Medicaid—Medicaid provides health coverage to millions of Americans, including eligible low-income adults, children, pregnant women, elderly adults, and people with disabilities. Medicaid is administered by states, according to federal requirements.
Medicare—Medicare is the federal health insurance program for people who are 65 years or older, certain younger people with disabilities, and people with end-stage renal disease (permanent kidney failure requiring dialysis or a transplant, sometimes called ESRD).
new brands—Products on the market fewer than 24 months during the year reported.
out-of-pocket spending—The expenses for medical care that are not reimbursed by insurance and are the responsibility of the beneficiary to pay. Out-of-pocket costs include deductibles, coinsurance, and copayments for covered services plus all costs for services that are not covered.
patient management*—Decisions about the care and treatment of individual patients, based on information about their disease status and history.
pharmacy benefit managers (PBMs)—Develop and administer drug-benefit plans for employers and health insurers.
phase I clinical trial*—Clinical trial in a small number of patients in which the toxicity and the dosing of an intervention are assessed.
phase II clinical trial*—Clinical trial in which the safety and the preliminary efficacy of an intervention are assessed in patients.

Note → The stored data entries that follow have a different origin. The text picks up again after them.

Lemma eapol_event_one_message_witness : exists w' l, let w := demo_at (demo_event WLC_E_EAPOL_MSG demo_start_frame) in
  eapd_brcm_recv_handler (E := demo_env []) (NL := names_words) 0 IFNAMSIZ 76 w = Ret tt w' /\ sent w w' l /\ (length l <= 1)%nat.
Proof.
  destruct (twp_inv _ _ _ (eapol_event_one_message (E := demo_env []) (NL := names_words) 0 76 4 _ (demo_wf _) (demo_eapol demo_start_frame eq_refl)))
    as ([] & w' & H1 & _ & l & H2 & H3 & _).
  exists w', l. split; [exact H1|]. split; [exact H2|exact H3].
Defined.

(** The station after it was found to use a preshared key. *)
Definition demo_psk : eapd_wksp_t :=
  upd_esta (ew (world_of (sta_lookup (E := demo_env []) demo_sta (Some demo_bss) demo_name EAPD_SEARCH_ENTER (demo_at [])))) 0
    (fun s => s <| es_mode := EAPD_STA_MODE_NAS_PSK |>).
Definition demo_psk_at (p : list Z) : eworld := EWorld (demo_psk <| ew_packet := p |>) [].

Lemma demo_psk_wf p : cache_wf (ew (demo_psk_at p)).
Proof.
  apply (cache_wf_ext demo_psk); [done..|]. unfold demo_psk. apply cache_wf_upd; [done|done|].
  destruct (twp_inv _ _ _ (sta_lookup_ok (E := demo_env []) demo_sta (Some demo_bss) demo_name EAPD_SEARCH_ENTER (demo_at []) (demo_wf [])
    ltac:(apply (bool_decide_eq_true (_ ∈ _)); by vm_compute) ltac:(vm_compute; lia) ltac:(by eexists))) as (r & w' & H1 & [H2 _] & _).
  rewrite H1. exact H2.
Qed.

Lemma psk_start_ignored_witness : exists w', let w := demo_psk_at (demo_event WLC_E_EAPOL_MSG demo_start_frame) in
  eapd_brcm_recv_handler (E := demo_env []) (NL := names_words) 0 IFNAMSIZ 76 w = Ret tt w' /\ sent w w' [].
Proof.
  set (w := demo_psk_at (demo_event WLC_E_EAPOL_MSG demo_start_frame)).
  assert (He : eapol_event (ew w) 4) by exact (eapol_event_packet (ew (demo_at (demo_event WLC_E_EAPOL_MSG demo_start_frame))) (ew w) 4 eq_refl (demo_eapol demo_start_frame eq_refl)).
  destruct (twp_inv _ _ _ (psk_start_ignored (E := demo_env []) (NL := names_words) 0 76 4 0 w (demo_psk_wf _) He
    ltac:(vm_compute; reflexivity) ltac:(vm_compute; reflexivity) ltac:(vm_compute; reflexivity) ltac:(vm_compute; reflexivity) ltac:(vm_compute; reflexivity)))
    as ([] & w' & H1 & _ & H2 & _).
  exists w'. split; [exact H1|exact H2].
Defined.

(** The setting with the mask of nas in place and an interface. *)
Definition demo_listening (p : list Z) : eworld :=
  EWorld (eapd_wksp_alloc_workspace <| ew_packet := p |>
    <| ew_nas := nas_app_set_eventmask ((app_zero <| ap_appSocket := 5 |>) <| ap_cb := [cb_zero <| cb_ifname := str "br0" |>] |>) |>
    <| ew_brcmSocketCount := 1%nat |> <| ew_brcmSocket := [socket_zero <| so_ifname := str "br0" |> <| so_inuseCount := 1 |>] |>) [].

Lemma driver_event_fans_out_witness : exists w', let w := demo_listening (demo_event WLC_E_DEAUTH_IND []) in
  eapd_brcm_recv_handler (E := demo_env []) (NL := names_words) 0 IFNAMSIZ 72 w = Ret tt w' /\ event_same (ew w) (ew w').
Proof.
  set (w := demo_listening (demo_event WLC_E_DEAUTH_IND [])).
  assert (Hw : cache_wf (ew w)) by (apply (cache_wf_ext eapd_wksp_alloc_workspace); [reflexivity..|exact alloc_wf]).
  assert (He : driver_event (ew w) WLC_E_DEAUTH_IND 72).
  { split; [split| | | |].
    - vm_compute; reflexivity.
    - apply (bool_decide_unpack _). vm_compute. exact I.
    - apply (bool_decide_unpack _). vm_compute. exact I.
    - discriminate.
    - vm_compute; reflexivity.
    - vm_compute; split; congruence.
    - intros m. destruct m; vm_compute; reflexivity.
    - vm_compute; split; congruence. }
  destruct (twp_inv _ _ _ (driver_event_fans_out (E := demo_env []) (NL := names_words) WLC_E_DEAUTH_IND 72 0 w Hw He
    ltac:(discriminate) ltac:(vm_compute; reflexivity))) as ([] & w' & H1 & _ & H2 & _).
  exists w'. split; [exact H1|exact H2].
Defined.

phase III clinical trial*—Large-scale clinical trial in which the safety and the efficacy of an intervention are assessed in a large number of patients. The U.S. Food and Drug Administration generally requires new drugs to be tested in phase III trials before they can be put on the market.
premarket approval (PMA)*—U.S. Food and Drug Administration approval for a new test or device that enables it to be marketed for clinical use. To receive this approval, the manufacturer of the product must submit the clinical data showing the product is safe and effective for its intended use.

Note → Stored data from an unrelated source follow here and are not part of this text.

(** * AuraLog: streak and activity-heatmap aggregation of [app.py]

    A shallow embedding of [calculate_streak] and [create_activity_heatmap]
    (app.py, lines 9-83 and 87-161) and of the pandas operations they call,
    followed by the properties of the temporal aggregation logic.

    Conventions.
    - A calendar date is its proleptic Gregorian ordinal ([date.toordinal()]),
      an integer; [d - timedelta(days=1)] is [d - 1] and
      [(a - b) == timedelta(days=1)] is [a - b = 1].
    - A pandas [Timestamp] is its number of nanoseconds since 1970-01-01.
    - [pd.to_datetime] is a parameter of the development in two parts: how
      it converts one value as part of a given column ([to_datetime1]; the
      format is inferred from the column, so the same text may convert in
      one column and not in another), and what it makes of the column as a
      whole ([to_datetime_kind]): a datetime column, an object column (as
      for values with different UTC offsets) on which [.dt] raises, or an
      exception. Exceptions raised by [pd.to_datetime] are [ValueError] or
      [TypeError].
    - [calplot.calplot] is a parameter as far as its exceptions go
      ([calplot_raises]).
    - [st.warning] / [st.error] calls are collected, in order, in the list of
      messages a function returns next to its result; the result is a value
      or the exception that leaves the function. *)

From Stdlib Require Import ZArith List String Ascii Bool Lia Permutation Sorted.
Import ListNotations.
Open Scope Z_scope.

(** ** Dates and timestamps *)

Definition date := Z.
Definition timestamp := Z.

Definition NS_PER_DAY : Z := 86400000000000.
(** [date(1970, 1, 1).toordinal()] *)
Definition EPOCH_ORDINAL : Z := 719163.

(** [Series.dt.date] on one timestamp (time of day discarded). *)
Definition dt_date (t : timestamp) : date := EPOCH_ORDINAL + t / NS_PER_DAY.

(** [pd.to_datetime] on one [datetime.date] of an index: midnight of that day. *)
Definition date_to_datetime (d : date) : timestamp := (d - EPOCH_ORDINAL) * NS_PER_DAY.

(** ** The pandas operations used by app.py *)

Module Pandas.

(** A cell of a frame read by [pd.read_csv]: [None] is a missing value (NaN). *)
Definition cell := option string.

(** A frame is kept row-wise: one list of cells per record. *)
Record DataFrame := mkDataFrame {
  columns : list string;
  rows : list (list cell)
}.

(** [df.empty]: some axis has length 0. *)
Definition empty (df : DataFrame) : bool :=
  match columns df, rows df with
  | [], _ => true
  | _, [] => true
  | _, _ => false
  end.

(** [name in df.columns] *)
Definition has_column (name : string) (df : DataFrame) : bool :=
  existsb (String.eqb name) (columns df).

premarket notification or 510(k)*—A U.S. Food and Drug Administration review process that enables a new test or device to be marketed for clinical use. This review process requires a manufacturer to submit data showing the accuracy and precision of its product and, in some cases, its analytical sensitivity and specificity. The manufacturer also has to provide documentation supporting the claim that its product is substantially equivalent to one already on the market. This review does not typically consider the clinical safety and effectiveness of the product. (See also FDA clearance.)

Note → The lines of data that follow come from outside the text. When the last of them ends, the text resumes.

(** X4.  A move that succeeded can always be taken back: in a
    well-formed state, after [move_piece] has succeeded with a delta,
    [move_piece] with the opposite delta succeeds and gives back the
    state from before the first move, grid and piece. *)
Theorem move_piece_undo (dy dx : Z) (t : tetris) :
  wf t → (move_piece dy dx t).1 = true →
  move_piece (- dy) (- dx) (move_piece dy dx t).2 = (true, t).
Proof.
  intros Hwf Hok.
  pose proof (move_piece_wf dy dx t Hwf) as Hwf1.
  pose proof (moved_cells dy dx t Hok) as Hcells1.
  pose proof (move_piece_fields dy dx t) as (F1 & F2 & F3 & F4 & F5 & F6 & F7).
  cbv zeta in F1, F2, F3, F4, F5, F6, F7. rewrite Hok in F7.
  set (t1 := (move_piece dy dx t).2) in *.
  assert (Hcan := Hok). rewrite move_piece_result in Hcan.
  (* a cell of the moved piece, one step back, is a cell of the piece *)
  assert (∀ c, c ∈ piece_cells (curr_piece_ t1) →
               Block (block_y c + - dy) (block_x c + - dx) ∈ piece_cells (curr_piece_ t))
    as Hback.
  { intros c Hc. rewrite Hcells1 in Hc.
    apply list_elem_of_fmap in Hc as (c0 & -> & Hc0). simpl.
    replace (Block (block_y c0 + dy + - dy) (block_x c0 + dx + - dx)) with c0; [done |].
    destruct c0. simpl. f_equal; lia. }
  (* the way back is free *)
  assert ((move_piece (- dy) (- dx) t1).1 = true) as Hok2.
  { rewrite move_piece_result.
    destruct (can_move (- dy) (- dx) t1).1 eqn:Hcan2; [done |]. exfalso.
    apply can_move_false in Hcan2; [| apply Hwf1].
    destruct Hcan2 as (c & Hc & Hbad). pose proof (Hback c Hc) as Hc0.
    destruct Hwf as (Hd & Hp & Hstamped).
    rewrite Forall_forall in Hstamped. destruct (Hstamped _ Hc0) as [Hin0 _].
    apply check_boundary_spec in Hin0. simpl in Hin0.
    destruct Hbad as [Hout | [Hne Hnot]].
    - apply not_true_iff_false in Hout. apply Hout.
      apply check_boundary_spec. lia.
    - apply Hne. unfold board_cell.
      pose proof (move_piece_cell dy dx t (block_y c + - dy) (block_x c + - dx)
                    (conj Hd (conj Hp (proj2 (Forall_forall _ _) Hstamped))) Hok
                    ltac:(lia) ltac:(lia)) as Hcell.
      fold t1 in Hcell. rewrite Hcell.
      rewrite decide_False by done. by rewrite decide_True. }
  rewrite (move_piece_pair (- dy) (- dx) t1), Hok2. f_equal.
  pose proof (move_piece_wf (- dy) (- dx) t1 Hwf1) as Hwf2.
  pose proof (moved_cells (- dy) (- dx) t1 Hok2) as Hcells2.
  pose proof (move_piece_fields (- dy) (- dx) t1) as (G1 & G2 & G3 & G4 & G5 & G6 & G7).
  cbv zeta in G1, G2, G3, G4, G5, G6, G7. rewrite Hok2 in G7.
  set (t2 := (move_piece (- dy) (- dx) t1).2) in *.
  assert (curr_piece_ t2 = curr_piece_ t) as Hpiece.
  { destruct (curr_piece_ t2) as [s2 l2 r2 c2], (curr_piece_ t) as [s0 [ly lx] r0 c0].
    simpl in *. subst. rewrite F7. simpl. f_equal. f_equal; lia. }
  apply tetris_eq; try congruence.
  apply (board_ext rows width_); [apply Hwf2 | apply Hwf |].
  intros y x Hy Hx.
  pose proof (move_piece_cell (- dy) (- dx) t1 y x Hwf1 Hok2 Hy Hx) as Hc2.
  pose proof (move_piece_cell dy dx t y x Hwf Hok Hy Hx) as Hc1.
  fold t1 in Hc1. fold t2 in Hc2. rewrite Hc2, Hc1, Hpiece, F6.
  destruct (decide (Block y x ∈ piece_cells (curr_piece_ t))) as [Hin | Hout].
  - destruct Hwf as (_ & _ & Hstamped). rewrite Forall_forall in Hstamped.
    destruct (Hstamped _ Hin) as [_ Hcol]. unfold board_cell in Hcol. simpl in Hcol.
    rewrite !Z.add_0_r in Hcol. done.
  - destruct (decide (Block y x ∈ piece_cells (curr_piece_ t1))) as [Hin1 | Hout1]; [| done].
    rewrite Hcells1 in Hin1. apply list_elem_of_fmap in Hin1 as (c0 & Heq & Hc0).
    destruct (can_move_true_free dy dx t c0 (proj1 Hwf) Hcan Hc0) as [Hown | Hfree].
    + by rewrite <- Heq in Hown.
    + unfold board_cell in Hfree. injection Heq as -> ->. symmetry. exact Hfree.
Qed.

(** ** Rotations *)

Lemma rotate_piece_cell (ccw : bool) (t : tetris) (y x : Z) :
  wf t → (rotate_piece ccw t).1 = true →
  0 ≤ y < Z.of_nat rows → 0 ≤ x < Z.of_nat width_ →
  cell (board_ (rotate_piece ccw t).2) y x =
    if decide (Block y x ∈ piece_cells (curr_piece_ (rotate_piece ccw t).2))
    then color (curr_piece_ t)
    else if decide (Block y x ∈ piece_cells (curr_piece_ t)) then 0
         else cell (board_ t) y x.
Proof.
  intros Hwf Hok Hy Hx. rewrite rotate_piece_true by done.
  destruct Hwf as (Hd & _).
  rewrite update_piece_cell by (done || by apply update_piece_dims).
  rewrite update_piece_piece. case_decide; [done |].
  cbn [board_ set_curr_piece].
  by rewrite update_piece_cell.
Qed.

Lemma can_rotate_true_free (ccw : bool) (t : tetris) (c : block) :
  board_dims (board_ t) → (can_rotate ccw t).1 = true →
  c ∈ cells_at (location (curr_piece_ t)) (get_rotated_shape (curr_piece_ t) ccw) →
  c ∈ piece_cells (curr_piece_ t) ∨ board_cell (board_ t) c 0 0 = 0.
Proof.
  intros Hd Hok Hc.
  destruct (decide (c ∈ piece_cells (curr_piece_ t))) as [? | Hout]; [by left |].
  destruct (decide (board_cell (board_ t) c 0 0 = 0)) as [? | Hne]; [by right |].
  assert ((can_rotate ccw t).1 = false) as Hno; [| congruence].
  apply can_rotate_false; [done |]. exists c. auto.
Qed.

Lemma get_rotated_back (p : piece) (ccw : bool) :
  0 ≤ rotation p < n_rot (shape p) →
  get_rotated (rotate p ccw) (negb ccw) = rotation p.
Proof.
  intros Hr. pose proof (get_rotated_valid p ccw Hr) as Hv.
  destruct ccw; simpl negb.
  - rewrite get_rotated_cw by done. simpl.
    rewrite get_rotated_ccw by done. repeat case_decide; lia.
  - rewrite get_rotated_ccw by done. simpl.
    rewrite get_rotated_cw by done. repeat case_decide; lia.
Qed.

protected brands—Products that are no longer “new” and have yet to reach patent expiry.
quality-adjusted life-year (QALY) index*—An index that combines measures of quality of life with length of life.
rebate—A payment made to the purchaser after the transaction has occurred.
safety net—Provision of health care services regardless of the means to pay by the patient. The patient population served includes a large proportion of uninsured, Medicaid, and other vulnerable patients with limited or no access to care.
section 340B—Section 340B of the 1990 U.S. Public Health Service Act provides discounts to qualifying hospital systems for the purpose of subsidizing accessible and affordable medical care among low-income and vulnerable patients.
specialty drugs—General term for medications that feature one or more of the following characteristics: highly expensive, complex molecularly (often derived from living cells), non-standard administration process such as via injection or infusion, limited availability or having a specialized distribution network, or indicated for a rare or complex syndrome.
tier—Prescription drug plans are often organized into different drug tiers. The tier in which a medication is placed determines a patient’s proportion of the drug cost.
wholesalers—Drug distribution companies that purchase drugs from the manufacturers and then sell them to pharmacies at negotiated prices.